The "I can't remember formulas" method:
        ARP = attributable cases / all exposed cases = attributable cases / 135
        Attributable cases = attributable risk * Exposed PY = (1.34-1.04)*100,800 = 30.24
        ARP = 30/135 = 22% (after rounding)

Interpretation: Based on these data, 22% (about one in five) strokes in people who are physically inactive can be attributed to their physical inactivity; in other words, if physically inactive people became active early enough in their lives, their stroke incidence would decrease by 22%

b. A key point here is that 27% is the prevalence of physically active people, whereas the exposure is physical inactivity, whose prevalence is therefore 100% - 27% = 73%

        PARP = p1(RR-1) / [1 + p1(RR-1)] = 0.73(1.286-1) / [1 + 0.73(1.286-1)]

        = (0.73 x 0.286) / (1 + 0.73 x 0.286) = 0.209 / 1.209 = 17%

(The formula PARP = (I - I0) / I can also be used by first estimating the crude population incidence, I, as a weighted average of the incidences in exposed and unexposed, weighting by the prevalence of exposure, e.g.: I = (0.73)(1.34) + (0.27)(1.04) = 1.26, so PARP = (1.259 - 1.04) / 1.259 = 17%

 The "I can't remember formulas" method:

        PARP = Attributable cases / All cases

Attributable cases are (1.34-1.04) x number of exposed person-years. Since we do not know the population size, represent it by n. Based on the NHANES data, 27% of people are physically active, so there are 0.73n physically inactive people (in one year, 0.73 person-years). So: Attributable cases = (1.34-1.04)(0.73) = 0.219.
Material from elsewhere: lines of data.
(** With a pointer for [namep]: value, name, [*lenp]. *)
Definition fdt_getprop_by_offset (b : blob) (offset : Z) : outcome (option Z * option Z * Z) :=
  let! (prop, len) := fdt_get_property_by_offset_ b offset in
  match prop with
  | None => Ret (None, None, len)
  | Some prop =>
    let! nameoff := fdt32_ld_ b (prop + 8) in
    let! (name, namelen) := fdt_get_string b (s32 nameoff) in
    if negb (can_assume ASSUME_VALID_INPUT) && bool_decide (name = None) then Ret (None, None, namelen)
    else let! p := prop_data b prop offset in Ret (Some p, name, len)
  end.

Definition chars (s : string) : list Z := bytes_of_string s.

(** A property that is one cell long. *)
Definition cell_prop (b : blob) (nodeoffset : Z) (name : string) : outcome (option Z) :=
  let! (php, len) := fdt_getprop b nodeoffset (chars name) in
  match php with
  | None => Ret None
  | Some p => Ret (if negb (len =? 4) then None else Some p)
  end.
Definition fdt_get_phandle (b : blob) (nodeoffset : Z) : outcome Z :=
  let! php := cell_prop b nodeoffset "phandle" in
  match php with
  | Some p => fdt32_ld_ b p
  | None =>
    let! php := cell_prop b nodeoffset "linux,phandle" in
    match php with Some p => fdt32_ld_ b p | None => Ret 0 end
  end.

(** The error, and the greatest phandle. *)
Fixpoint find_max_phandle_loop (fuel : nat) (b : blob) (offset max : Z) : outcome (Z * Z) :=
  match fuel with
  | O => Diverge
  | S f =>
    let! offset := fdt_next_node0 b offset in
    if offset <? 0 then Ret (if offset =? - FDT_ERR_NOTFOUND then (0, max) else (offset, max)) else
    let! value := fdt_get_phandle b offset in
    find_max_phandle_loop f b offset (if max <? value then value else max)
  end.
Definition fdt_find_max_phandle (b : blob) : outcome (Z * Z) := find_max_phandle_loop (FDT_FUEL b) b (-1) 0.
Definition fdt_get_max_phandle (b : blob) : outcome Z :=
  let! (err, phandle) := fdt_find_max_phandle b in Ret (if err <? 0 then u32 (-1) else phandle).
Definition fdt_generate_phandle (b : blob) : outcome (Z * Z) :=
  let! (err, max) := fdt_find_max_phandle b in
  if err <? 0 then Ret (err, 0) else
  if max =? FDT_MAX_PHANDLE then Ret (- FDT_ERR_NOPHANDLES, 0) else Ret (0, u32 (max + 1)).

(** ** Nodes by name and path *)

Definition fdt_get_name (b : blob) (nodeoffset : Z) : outcome (option Z * Z) :=
  let! nh := fdt_offset_ptr_ b nodeoffset in
  let! err := fdt_ro_probe_ b in
  if err <? 0 then Ret (None, err) else
  let! err := fdt_check_node_offset_ b nodeoffset in
  if err <? 0 then Ret (None, err) else
  let nameptr := nh + 4 in
  let! version := fdt_version b in
  let! nameptr :=
    (if negb (can_assume ASSUME_LATEST) && (version <? 16)
     then let! leaf := blob_strrchr b nameptr 47 in Ret (option_map (fun l => l + 1) leaf)
     else Ret (Some nameptr)) in
  match nameptr with
  | None => Ret (None, - FDT_ERR_BADSTRUCTURE)
  | Some nameptr => let! len := blob_strlen b nameptr in Ret (Some nameptr, s32 len)
  end.

Definition fdt_nodename_eq_ (b : blob) (offset : Z) (s : list Z) : outcome bool :=
  let! (p, olen) := fdt_get_name b offset in
  match p with
  | None => Ret false
  | Some p =>
    if olen <? Z.of_nat (length s) then Ret false else
    let! r := blob_memcmp b p s in
    if negb (r =? 0) then Ret false else
    let! c := fdt8 b (p + Z.of_nat (length s)) in
    Ret ((c =? 0) || (bool_decide (64 ∉ s) && (c =? 64)))
  end.

Fixpoint subnode_loop (fuel : nat) (b : blob) (offset depth : Z) (name : list Z) : outcome Z :=
  match fuel with
  | O => Diverge
  | S f =>
    if (0 <=? offset) && (0 <=? depth) then
      let! eq := (if depth =? 1 then fdt_nodename_eq_ b offset name else Ret false) in
      if eq then Ret offset else
      let! (offset, depth) := fdt_next_node b offset (Some depth) in
      subnode_loop f b offset (depth_of depth) name
    else Ret (if depth <? 0 then - FDT_ERR_NOTFOUND else offset)
  end.
Definition fdt_subnode_offset_namelen (b : blob) (offset : Z) (name : list Z) : outcome Z :=
  FDT_RO_PROBE b (subnode_loop (FDT_FUEL b) b offset 0 name).
Definition fdt_subnode_offset := fdt_subnode_offset_namelen.

(** One path component: the characters before the next slash, and the rest. *)
Fixpoint component (p : list Z) : list Z * list Z :=
  match p with
  | [] => ([], [])
  | c :: p' => if c =? 47 then ([], p) else let '(q, r) := component p' in (c :: q, r)
  end.
Fixpoint skip_slashes (p : list Z) : list Z :=
  match p with
  | c :: p' => if c =? 47 then skip_slashes p' else p
  | [] => []
  end.
(** [while (p < end)]; [p] is the rest of the path. *)
Fixpoint path_loop (fuel : nat) (b : blob) (offset : Z) (p : list Z) : outcome Z :=
  match fuel with
  | O => Diverge
  | S f =>
    match skip_slashes p with
    | [] => Ret offset
    | p =>
      let '(name, q) := component p in
      let! offset := fdt_subnode_offset_namelen b offset name in
      if offset <? 0 then Ret offset else path_loop f b offset q
    end
  end.

(** The functions from [fdt_path_offset_namelen] to [fdt_get_alias_namelen] call
    each other: a path that does not start with a slash starts with an alias,
    and aliases are the properties of the node "/aliases".  [rec] is
    [fdt_path_offset] one call deeper. *)
Definition path_getprop_body (rec : blob -> list Z -> outcome Z) (b : blob) (path propname : list Z) : outcome (option Z * Z) :=
  let! offset := rec b path in
  if offset <? 0 then Ret (None, offset) else fdt_getprop_namelen b offset propname.
Definition alias_body (rec : blob -> list Z -> outcome Z) (b : blob) (name : list Z) : outcome (option Z) :=
  let! (alias, len) := path_getprop_body rec b (chars "/aliases") name in
  match alias with
  | None => Ret None
  | Some alias =>
    if can_assume ASSUME_VALID_DTB then Ret (Some alias) else
    if negb (0 <? len) then Ret None else
    let! last := fdt8 b (alias + len - 1) in
    let! first := fdt8 b alias in
    Ret (if (last =? 0) && (first =? 47) then Some alias else None)
  end.
Definition path_offset_body (rec : blob -> list Z -> outcome Z) (b : blob) (path : list Z) : outcome Z :=
  FDT_RO_PROBE b (
    match path with
    | [] => if negb (can_assume ASSUME_VALID_INPUT) then Ret (- FDT_ERR_BADPATH) else Undef
    | c :: _ =>
      if negb (c =? 47) then
        let '(name, q) := component path in
        let! p := alias_body rec b name in
        match p with
        | None => Ret (- FDT_ERR_BADPATH)
        | Some p =>
          let! alias := blob_string b p in
          let! offset := rec b alias in
          path_loop (S (length q)) b offset q
        end
      else path_loop (S (length path)) b 0 path
    end).
Fixpoint path_offset_rec (n : nat) (b : blob) (path : list Z) : outcome Z :=
  match n with
  | O => Diverge
  | S n' => path_offset_body (path_offset_rec n') b path
  end.
Definition fdt_path_offset_namelen (b : blob) (path : list Z) : outcome Z := path_offset_rec 2 b path.
Definition fdt_path_offset := fdt_path_offset_namelen.
Definition fdt_path_getprop_namelen (b : blob) (path propname : list Z) : outcome (option Z * Z) :=
  path_getprop_body fdt_path_offset b path propname.
Definition fdt_get_alias_namelen (b : blob) (name : list Z) : outcome (option Z) :=
  alias_body fdt_path_offset b name.
Definition fdt_get_alias := fdt_get_alias_namelen.
Definition fdt_get_symbol_namelen (b : blob) (name : list Z) : outcome (option Z) :=
  let! (p, _) := fdt_path_getprop_namelen b (chars "/__symbols__") name in Ret p.
Definition fdt_get_symbol := fdt_get_symbol_namelen.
All cases are exposed cases + unexposed cases. Since we do not know the population size, let it be represented by n. Based on the prevalence of physically active people, there are 0.73n phyisically inactive and 0.27n physically active people (or person-years, if we assume a one-year period). So the total number of cases = exposed cases + unexposed cases = 0.73(1.34) + 0.27(1.04) = 1.259

 Therefore, PARP = 0.219/1.259 = 17%

Note that these measures can be computed more precisely by using the original number of cases and person-years and not rounding intermediate results, but two significant figures is adequate for the actual result, and in this case the answer does not change.
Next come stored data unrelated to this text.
(* ===== verification/FdtSafe.v ===== *)
(** * libfdt never leaves its blob

    [sane b]: the header is there, the size it states is at most [INT_MAX - 16],
    and the memory behind the pointer is one byte longer than that size.  Nothing
    is assumed about the contents.  On such a blob every read-only function
    returns: no read outside the memory, no loop without end, and the result is
    either a position inside the blob or an error code. *)
From stdpp Require Import base numbers list strings.
From Stdlib Require Import ZArith Lia.
From S2P Require Import Prelude Fdt FdtRo.

Local Open Scope Z_scope.
Local Open Scope fdt_scope.

(** ** Results of computations *)

(** The computation returns, and the result satisfies [Q]. *)
Definition gives {A} (m : outcome A) (Q : A -> Prop) : Prop :=
  match m with Ret a => Q a | _ => False end.

Lemma gives_ret {A} (a : A) (Q : A -> Prop) : Q a -> gives (Ret a) Q.
Proof. done. Qed.
Lemma gives_bind {A B} (m : outcome A) (k : A -> outcome B) Q :
  gives m (fun a => gives (k a) Q) -> gives (obind m k) Q.
Proof. by destruct m. Qed.
Lemma gives_mono {A} (m : outcome A) (Q Q' : A -> Prop) :
  gives m Q -> (forall a, Q a -> Q' a) -> gives m Q'.
Proof. destruct m; simpl; auto. Qed.
Lemma gives_step {A B} (m : outcome A) (k : A -> outcome B) P Q :
  gives m P -> (forall a, P a -> gives (k a) Q) -> gives (obind m k) Q.
Proof. destruct m; simpl; auto. Qed.
Lemma gives_eq {A} (m : outcome A) Q : gives m Q -> exists a, m = Ret a /\ Q a.
Proof. destruct m; simpl; [|done..]. eauto. Qed.

(** ** Arithmetic *)

Definition align4 (x : Z) : Z := x + (- x) mod 4.
Lemma align4_bounds x : x <= align4 x < x + 4.
Proof. unfold align4. pose proof (Z.mod_pos_bound (- x) 4). lia. Qed.
Lemma align4_mod x : align4 x mod 4 = 0.
Proof. unfold align4. Z.div_mod_to_equations. lia. Qed.
Lemma align4_id x : x mod 4 = 0 -> align4 x = x.
Proof. unfold align4. Z.div_mod_to_equations. lia. Qed.
Lemma FDT_TAGALIGN_align4 x : FDT_TAGALIGN x = align4 x.
Proof.
  unfold FDT_TAGALIGN, FDT_ALIGN, align4, FDT_TAGSIZE.
  change (4 - 1) with (Z.ones 2). rewrite <- Z.ldiff_land, Z.ldiff_ones_r by lia.
  rewrite Z.shiftl_mul_pow2, Z.shiftr_div_pow2 by lia. change (2^2) with 4. Z.div_mod_to_equations. lia.
Qed.
Lemma u32_s32 z : u32 (s32 z) = u32 z.
Proof.
  unfold u32, s32. rewrite Zminus_mod, Z.mod_mod by lia. rewrite <- Zminus_mod. f_equal. lia.
Qed.

(** An error code. *)
Definition err (r : Z) : Prop := - FDT_ERR_MAX <= r < 0.
Definition is_int (z : Z) : Prop := - 2^31 <= z < 2^31.

Lemma can_assume_false a : can_assume a = false.
Proof. by destruct a. Qed.

(** ** Reading *)

Definition byte (b : blob) (p : Z) : Z := u8 (default 0 (b_bytes b !! Z.to_nat p)).
Definition word (b : blob) (p : Z) : Z := be32 (byte b p) (byte b (p + 1)) (byte b (p + 2)) (byte b (p + 3)).
Definition hdr (b : blob) (f : fdt_header) : Z := word b (header_offset f).

Lemma byte_range b p : 0 <= byte b p < 256.
Proof. apply u8_range. Qed.

Lemma be32_value b0 b1 b2 b3 :
  0 <= b0 < 256 -> 0 <= b1 < 256 -> 0 <= b2 < 256 -> 0 <= b3 < 256 ->
  be32 b0 b1 b2 b3 = b0 * 2^24 + b1 * 2^16 + b2 * 2^8 + b3.
Proof.
  intros. unfold be32. rewrite !Z.shiftl_mul_pow2 by lia.
  rewrite (lor_mul_pow2 b0 (b1 * 2^16) 24) by lia.
  replace (b0 * 2^24 + b1 * 2^16) with ((b0 * 2^8 + b1) * 2^16) by lia. rewrite (lor_mul_pow2 _ (b2 * 2^8) 16) by lia.
  replace ((b0 * 2^8 + b1) * 2^16 + b2 * 2^8) with (((b0 * 2^8 + b1) * 2^8 + b2) * 2^8) by lia.
  rewrite (lor_mul_pow2 _ b3 8) by lia. lia.
Qed.
Lemma word_range b p : 0 <= word b p < 2^32.
Proof.
  unfold word. pose proof (byte_range b p). pose proof (byte_range b (p + 1)).
  pose proof (byte_range b (p + 2)). pose proof (byte_range b (p + 3)).
  rewrite be32_value by lia. lia.
Qed.

Lemma fdt8_byte b p : 0 <= p < extent b -> fdt8 b p = Ret (byte b p).
Proof.
  intros Hp. unfold fdt8, byte. replace ((0 <=? p) && (p <? extent b)) with true by (symmetry; lia).
  destruct (lookup_lt_is_Some_2 (b_bytes b) (Z.to_nat p)) as [v E]; [unfold extent in Hp; lia|].
  by rewrite E.
Qed.
Lemma fdt32_word b p : 0 <= p -> p + 4 <= extent b -> fdt32_ld b p = Ret (word b p).
Proof. intros. unfold fdt32_ld. rewrite !fdt8_byte by lia. done. Qed.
Explanation: Seventeen percent of all strokes in the population are attributable to physical inactivity; if everyone were physically active, there would be 17% fewer strokes.
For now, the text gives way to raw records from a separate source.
(* ===== verification/FdtTree.v ===== *)
(** * What a device-tree blob says

    The structure block is a sequence of tokens, and the tokens are the preorder
    of a tree.  [tree_at b off items] says that the blob [b] holds the items at
    offset [off] of its structure block; padding is free.  The functions of libfdt
    are first described over the tokens behind an offset, then over the tree. *)
From stdpp Require Import base numbers list strings.
From Stdlib Require Import ZArith Lia.
From S2P Require Import Prelude Fdt FdtRo FdtSafe.

Local Open Scope Z_scope.
Local Open Scope fdt_scope.

(** ** Tokens and trees *)

Inductive token : Type :=
| Tbegin (name : list Z)
| Tend
| Tprop (nameoff : Z) (data : list Z)
| Tnop
| Tfin.

Unset Elimination Schemes.
Inductive item : Type :=
| Prop_ (nameoff : Z) (data : list Z)
| Nop
| Node (name : list Z) (items : list item).
Set Elimination Schemes.

Section item_ind.
Context (P : item -> Prop) (Q : list item -> Prop).
Context (HP : forall no d, P (Prop_ no d)) (HN : P Nop) (HD : forall n l, Q l -> P (Node n l)).
Context (H0 : Q []) (H1 : forall i l, P i -> Q l -> Q (i :: l)).
Fixpoint item_ind2 (i : item) : P i :=
  match i with
  | Prop_ no d => HP no d
  | Nop => HN
  | Node n l => HD n l ((fix go l : Q l := match l with [] => H0 | i :: l => H1 i l (item_ind2 i) (go l) end) l)
  end.
Fixpoint items_ind (l : list item) : Q l :=
  match l with [] => H0 | i :: l => H1 i l (item_ind2 i) (items_ind l) end.
End item_ind.

Definition len (l : list Z) : Z := Z.of_nat (length l).
Definition tok_tag (t : token) : Z :=
  match t with
  | Tbegin _ => FDT_BEGIN_NODE | Tend => FDT_END_NODE | Tprop _ _ => FDT_PROP
  | Tnop => FDT_NOP | Tfin => FDT_END
  end.
(** Length without and with the padding. *)
Definition tok_len (t : token) : Z :=
  match t with Tbegin n => 4 + len n + 1 | Tprop _ d => 12 + len d | _ => 4 end.
Definition tok_size (t : token) : Z := align4 (tok_len t).
Definition toks_size (L : list token) : Z := foldr (fun t n => tok_size t + n) 0 L.

Fixpoint toks (i : item) : list token :=
  match i with
  | Prop_ no d => [Tprop no d]
  | Nop => [Tnop]
  | Node n l => Tbegin n :: flat_map toks l ++ [Tend]
  end.
Definition toks_of (l : list item) : list token := flat_map toks l.
Definition item_size (i : item) : Z := toks_size (toks i).
Definition items_size (l : list item) : Z := toks_size (toks_of l).

Lemma tok_size_bounds t : 4 <= tok_size t /\ tok_len t <= tok_size t < tok_len t + 4 /\ tok_size t mod 4 = 0.
Proof.
  unfold tok_size. pose proof (align4_bounds (tok_len t)). pose proof (align4_mod (tok_len t)).
  assert (4 <= tok_len t) by (destruct t; unfold tok_len, len; lia). lia.
Qed.
Lemma toks_size_app L L' : toks_size (L ++ L') = toks_size L + toks_size L'.
Proof. induction L as [|t L IH]; simpl; lia. Qed.
Lemma toks_size_nonneg L : 0 <= toks_size L.
Proof. induction L as [|t L IH]; simpl; [lia|]. pose proof (tok_size_bounds t). lia. Qed.
Lemma tok_size_end : tok_size Tend = 4.
Proof. done. Qed.

(** ** The blob holds tokens *)

Section holds.
Context (b : blob).
Notation ts := (hdr b H_totalsize).
Notation os := (hdr b H_off_dt_struct).

Definition tok_at (off : Z) (t : token) : Prop :=
  off mod 4 = 0 /\ in_struct b off (tok_len t) = true /\ word b (os + off) = tok_tag t /\
  match t with
  | Tbegin n => bytes b (os + off + 4) (length n + 1) = n ++ [0] /\ forallb (fun c => negb (c =? 0)) n = true
  | Tprop no d => word b (os + off + 4) = len d /\ word b (os + off + 8) = no /\
                  bytes b (os + off + 12) (length d) = d /\ no < 2^31
  | _ => True
  end.
Fixpoint toks_at (off : Z) (L : list token) : Prop :=
  match L with
  | [] => True
  | t :: L' => tok_at off t /\ toks_at (off + tok_size t) L'
  end.

Lemma toks_at_app off L L' : toks_at off (L ++ L') <-> toks_at off L /\ toks_at (off + toks_size L) L'.
Proof.
  revert off. induction L as [|t L IH]; intros off; simpl; [rewrite Z.add_0_r; tauto|].
  rewrite IH, Z.add_assoc. tauto.
Qed.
c. Attributable risk measures assume that the relationship is causal (i.e., that physical inactivity does in fact cause an ncrease stroke risk). Some of the above interpretations may also require that the process be reversible, so that changing to a physically active lifestyle brings risk down to the level of someone who was not inactive. Another assumption is that the rates and rate ratio observed in the cohort study hold ofr the entire population. Also, we have ignored the effects of other factors, most notably age.